The theme for the Pavilion is 'Blue Sky Dreaming’, which encapsulates Australian optimism and creativity. It celebrates Australian diversity and collaboration, and envisions a future of infinite possibilities founded on more than 60,000 years of innovation. This theme seeks to represent how Australia has made a significant contribution to addressing global challenges through innovation for generations. This is particularly relevant when considering Australia’s role in the post-COVID-19 landscape. It condenses the achievements and aspirations of Australians and celebrates their ingenuity and optimism, as well as the Australian mantra of ‘giving things a go’
Finally, unlike previous Expos that have been mainly focused on innovation, Expo 2020 Dubai has as additional agenda. Due to its location, Dubai is one of the world’s key hubs for trade and investment, which has many people referring to Expo 2020 Dubai as the Business Olympics. The Expo is estimated to attract 25 million visitors, 70 per cent of whom are anticipated to come from outside of the UAE. Therefore, the Australian Government, together with state and territory government partners, will be working hard to make the most of this opportunity to promote trade and investment, with a particular focus on assisting Australian companies and industries most impacted by events that have occurred this year, from bushfires to COVID-19.
We hope to give visitors a sense of contemporary Australia, which is culturally diverse, harmonious and technologically sophisticated.
Q. In your opinion, what would be a successful Expo for Australian businesses and the Government?
Success can be measured from many different perspectives. A key success criterion for me personally is that we do our country proud by showcasing to the millions of international expo visitors the best of what Australia has to offer.
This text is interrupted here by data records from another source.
(** The body of a string literal after the opening quote: the decoded bytes and
    the text after the closing quote.  A lone surrogate decodes to U+FFFD. *)
Fixpoint unquote (s : string) : option (string * string) :=
  match s with
  | EmptyString => None
  | String c r =>
      if bz c =? 34 then Some (""%string, r)
      else if bz c <? 32 then None
      else if bz c =? 92 then
        match r with
        | EmptyString => None
        | String e r1 =>
            match simple_escape e with
            | Some b => push (String b "") (unquote r1)
            | None =>
                if bz e =? 117 then
                  match r1 with
                  | String a1 (String a2 (String a3 (String a4 r2))) =>
                      match hex4 a1 a2 a3 a4 with
                      | None => None
                      | Some u =>
                          if (55296 <=? u) && (u <? 57344) then
                            match r2 with
                            | String k1 (String k2 (String b1 (String b2 (String b3 (String b4 r3))))) =>
                                match (if (bz k1 =? 92) && (bz k2 =? 117)
                                       then hex4 b1 b2 b3 b4 else None) with
                                | Some v =>
                                    if (u <? 56320) && (56320 <=? v) && (v <? 57344)
                                    then push (utf8_encode ((u - 55296) * 1024 + (v - 56320) + 65536))
                                              (unquote r3)
                                    else push (utf8_encode 65533) (unquote r2)
                                | None => push (utf8_encode 65533) (unquote r2)
                                end
                            | _ => push (utf8_encode 65533) (unquote r2)
                            end
                          else push (utf8_encode u) (unquote r2)
                      end
                  | _ => None
                  end
                else None
            end
        end
      else push (String c "") (unquote r)
  end.

(** ** Values *)
Section sequences.
Context {A : Type} (elem : string → option (A * string)).

(** Array elements after the opening bracket, at least one. *)
Fixpoint elements (fuel : nat) (s : string) : option (list A * string) :=
  match fuel with
  | O => None
  | S fuel =>
      match elem s with
      | None => None
      | Some (v, r) =>
          match skip_ws r with
          | String c r' =>
              if bz c =? 44 then
                match elements fuel r' with
                | Some (vs, rest) => Some (v :: vs, rest)
                | None => None
                end
              else if bz c =? 93 then Some ([v], r') else None
          | EmptyString => None
          end
      end
  end.

Definition member (s : string) : option ((string * A) * string) :=
  match skip_ws s with
  | String q r =>
      if bz q =? 34 then
        match unquote r with
        | Some (k, r1) =>
            match skip_ws r1 with
            | String c r2 =>
                if bz c =? 58 then
                  match elem r2 with Some (v, rest) => Some ((k, v), rest) | None => None end
                else None
            | EmptyString => None
            end
        | None => None
        end
      else None
  | EmptyString => None
  end.

(** Object members after the opening brace, at least one. *)
Fixpoint members (fuel : nat) (s : string) : option (list (string * A) * string) :=
  match fuel with
  | O => None
  | S fuel =>
      match member s with
      | None => None
      | Some (kv, r) =>
          match skip_ws r with
          | String c r' =>
              if bz c =? 44 then
                match members fuel r' with
                | Some (kvs, rest) => Some (kv :: kvs, rest)
                | None => None
                end
              else if bz c =? 125 then Some ([kv], r') else None
          | EmptyString => None
          end
      end
  end.

Definition array_body (fuel : nat) (r : string) : option (list A * string) :=
  match skip_ws r with
  | String c r' => if bz c =? 93 then Some ([], r') else elements fuel r
  | EmptyString => None
  end.

Definition object_body (fuel : nat) (r : string) : option (list (string * A) * string) :=
  match skip_ws r with
  | String c r' => if bz c =? 125 then Some ([], r') else members fuel r
  | EmptyString => None
  end.
End sequences.

Definition literal (p : string) (v : json) (s : string) : option (json * string) :=
  match strip_prefix p s with Some r => Some (v, r) | None => None end.

(** One JSON value at the front of the text, and the text after it. *)
Fixpoint value (fuel : nat) (s : string) : option (json * string) :=
  match fuel with
  | O => None
  | S fuel =>
      match skip_ws s with
      | EmptyString => None
      | String c r as t =>
          if bz c =? 123 then
            match object_body (value fuel) fuel r with
            | Some (m, rest) => Some (JObject m, rest)
            | None => None
            end
          else if bz c =? 91 then
            match array_body (value fuel) fuel r with
            | Some (l, rest) => Some (JArray l, rest)
            | None => None
            end
          else if bz c =? 34 then
            match unquote r with
            | Some (u, rest) => Some (JString u, rest)
            | None => None
            end
          else if bz c =? 110 then literal "null" JNull t
          else if bz c =? 116 then literal "true" (JBool true) t
          else if bz c =? 102 then literal "false" (JBool false) t
          else match scan_number NStart t with
               | Some (lit, rest) => Some (JNumber lit, rest)
               | None => None
               end
      end
  end.

Definition fuel_for (s : string) : nat := S (String.length s).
Expo 2020 Dubai is an exceptional project and does not fit easily into traditional indicators of success, so measuring impact and value over time will be challenging. As a Government, we hope to give visitors a sense of the country beyond stereotypes by projecting contemporary Australia, which is culturally diverse and harmonious, and technologically sophisticated. Our aim is to utilise Australia’s presence at Expo to support Australian business seeking new export markets and supply chains in the post-COVID-19 world. The team will do this by strengthening ties and deepening relationships between Australia, the UAE, broader Middle East and beyond, and by cultivating and nurturing new areas of cooperation and exchange. We will promote bilateral and regional trade and economic cooperation by raising awareness of Australia’s economic achievements and strengths in major export sectors. Expo 2020 Dubai will highlight Australia’s credentials as an innovative nation with excellent education, training and scientific research capabilities as well as seek to increase awareness of Australia as an exciting travel destination. The success of these efforts will become apparent over time.
In terms of short-term success, we have internal benchmarks that we are working towards. Such benchmarks include attracting 2.5 million visitors to the pavilion over the six months of Expo; strong participation in the pavilion’s Business Program; up to 130 trade and investment events in our pavilion function space; and strong communications and public-relations engagement that will effectively enhance the reputation of the nation.